Despite the questionable (at best) life choice that Max makes in the book, I found myself relating heavily to his thoughts and especially his fears. Scarily, in the past I’ve often found myself thinking these exact things, and on more than one occasion I’ve considered starting my own ‘catalogue’ of sorts. I remember a couple of months back, before ever hearing of this book, driving down the motorway and musing on my life and how many people I’ve known and met and interacted with and had friendships or relationships or working relationships with. I imagined myself putting together a scrapbook or account of everyone I’d known and met and how they’d influenced my life, so that when I died there would be something left behind, and people would know that their lives and mine had some meaning and impact on others. Now, I know this is nothing like the scale of cataloging your own brain, but it’s for this reason that the concept of this book was not completely unrelatable or indeed too far-fetched for me. I understood Max. I understand the value that he places in the power of human experience and memory, and the loss he feels when someone dies and all of that disappears.

What do we do with the richest information we have available – the material locked away in the brains of four billion people? You know what we do? Sod all.

He struggles with the notion that we have memories that are actually there, but we can’t access easily and at will. In this passage he talks about how he knows that he used to know the Swahili word for ‘friend’, but try as he might, he cannot remember it. Then, years later, it comes to him:

…and then, like a bloody great tsunami, this word emerged in slow motion and came thundering through the ether towards me, a suffocating deluge of a word, a word that slapped me across the face like a saltwater surge and the word was – ‘rafiki’.  Now, I can honestly swear that you could have strapped me naked to a wheel and threatened to apply ten thousand volts to my bollocks and you couldn’t have coaxed that three-syllable word out of my sluggard brain.

It is the realisation that memory can not always be summoned at will that makes Max come to the conclusion that three years will not be enough to undertake such a massive project. It changes from being a dedicated research project to a simple way of life.

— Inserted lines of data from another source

Lemma group_clients : unique_clients links -> NoDup (all_clients (stars (group_stars m))).
Proof.
  intros Hu. apply NoDup_bind.
  - intros st st' c Hst Hst' Hc Hc'. pose proof group_hubs as Hnd.
    apply group_star in Hst as [He Hn], Hst' as [He' Hn']. rewrite He in Hc. rewrite He' in Hc'.
    apply elem_of_clients_of, elem_of_iter_set in Hc, Hc'.
    pose proof (Hu _ _ Hc Hc' eq_refl) as Heq. injection Heq as Heq.
    destruct st as [h cs], st' as [h' cs']; simpl in *. congruence.
  - intros st [-> _]%group_star. apply unique_clients_NoDup in Hu. unfold clients_of.
    eapply sublist_NoDup; [exact Hu|]. apply fmap_sublist. clear.
    induction (iter_set links) as [|x l IH]; simpl; [done|].
    destruct (bool_decide _); [by constructor|by constructor].
  - eapply NoDup_fmap_1, group_hubs.
Qed.

Lemma group_active inputs :
  unique_clients links -> (forall l, l ∈ links -> nl_hub l <> nl_client l) -> active_ok inputs (group_stars m).
Proof.
  intros Hu Hne. split; [apply group_hubs|]. split; [by apply group_clients|].
  apply Forall_forall. intros st [Hc Hn]%group_star. split; [done|]. split; [|done].
  apply Forall_forall. intros c Hin. rewrite Hc in Hin. apply elem_of_clients_of, elem_of_iter_set in Hin.
  split; [|done]. specialize (Hne _ Hin). simpl in Hne. congruence.
Qed.

End grouping.

(** ** When recovery can be planned *)

Definition link_recoverable (inputs : TopologyPolicyInputs) (lost : gset NodeId) (l : NapLink) : Prop :=
  nl_hub l <> nl_client l /\ is_Some (candidates inputs !! nl_hub l) /\
  is_Some (candidates inputs !! nl_client l) /\ (nl_hub l ∉ lost) /\ nl_client l ∉ lost.

Definition recoverable (inputs : TopologyPolicyInputs) (observed : gset NapLink) (lost : gset NodeId) : Prop :=
  inputs_validate inputs = Ok () /\ lost <> ∅ /\ lost ⊆ dom (candidates inputs) /\
  (forall l, l ∈ observed -> link_recoverable inputs lost l) /\ unique_clients observed.

Lemma recovery_links_ok inputs lost l pre m a :
  grouped m pre -> (forall c, c ∈ a <-> c ∈ nl_client <$> pre) ->
  match try_for_each (recovery_link inputs lost) (m, a) l with
  | Ok (m', _) => grouped m' (pre ++ l) /\ Forall (link_recoverable inputs lost) l /\
      (NoDup (nl_client <$> pre) -> NoDup (nl_client <$> pre ++ l))
  | Err _ => ~ (Forall (link_recoverable inputs lost) l /\ NoDup (nl_client <$> pre ++ l))
  end.
Proof.
  revert pre m a. induction l as [|x l IH]; intros pre m a Hg Ha; simpl; [by rewrite app_nil_r|].
  unfold recovery_link at 1, link_recoverable at 1. destruct (_ || _) eqn:Hb; cbn [guard_err mbind result_bind].
  - rewrite Forall_cons, fmap_app. csimpl. intros [[Hx _] Hnd].
    apply NoDup_app in Hnd as (_ & Hd & _). unfold link_recoverable in Hx. rewrite <- !not_eq_None_Some in Hx.
    rewrite !orb_true_iff, !bool_decide_eq_true in Hb. destruct Hx as (H1 & H2 & H3 & H4 & H5).
    destruct Hb as [[[[[?|?]|?]|?]|?]|Hin]; try tauto. apply Ha in Hin. apply (Hd _ Hin). by left.
  - rewrite !orb_false_iff, !bool_decide_eq_false in Hb. destruct Hb as [[[[[H1 H2] H3] H4] H5] H6].
    specialize (IH (pre ++ [x]) (push_client m x) ({[nl_client x]} ∪ a) (grouped_push _ _ _ Hg)).
    rewrite <- app_assoc in IH. simpl in IH.
    assert (forall c, c ∈ {[nl_client x]} ∪ a <-> c ∈ nl_client <$> pre ++ [x]) as Ha'.
    { intros c. rewrite elem_of_union, elem_of_singleton, Ha, fmap_app, elem_of_app. csimpl.
      rewrite list_elem_of_singleton. tauto. }
    specialize (IH Ha'). destruct (try_for_each _ _ l) as [[m' a']|e].
    + destruct IH as (Hg' & Hall & Hnd). split_and!; [done| |].
      * constructor; [|done]. unfold link_recoverable. rewrite <- !not_eq_None_Some. done.
      * intros Hpre. apply Hnd. rewrite fmap_app, NoDup_app. split_and!; [done| |apply NoDup_singleton].
        intros c Hc ->%list_elem_of_singleton. by apply H6, Ha.
    + rewrite Forall_cons. tauto.
Qed.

I love the way the book deals with relationships. Obviously Max and Adam’s relationship is quite unlike any other. As Max locks himself away from the outside world, with strict rules that he can never know what’s happening other than within the four walls of his home, he becomes completely dependent on Adam to feed him, take care of his estate, to arrange the binding and organisation of the volumes of his Catalogue, and to make sure that the outside world does not pollute his project. This makes their friendship truly unique, requiring a huge amount of trust from Max and a massive sacrifice from Adam. He gives up a promising marketing career in order to take care of Max’s business and devote himself to the project.

Through a non-linear narrative, Ironmonger builds up a vivid story which allows the reader to fully understand why Adam would make such a huge sacrifice for Max. He takes us back to Africa in the 1960s, the place and time that the two boys first forge a friendship. From there the novel takes us on a journey through both Adam’s and Max’s lives and minds. There is a lot of love and dependence within the novel, and nothing feels unbelievable or out of place. Adam continuously feels that he is working for, and waiting for, Max, but he never wavers in his dedication to his friend. As a reader, you begin to love the men for their strange but strong relationship with each other.

I seemed to spend my life waiting for Max.

Overall, I thoroughly enjoyed this book. I found none of it boring or hard work. It was a real pleasure to read. I would like to thank Phil for recommending this book to me. I could write a much longer review, but whatever I do write won’t do the novel justice. All I can do is urge you to read it yourself. You definitely won’t be disappointed.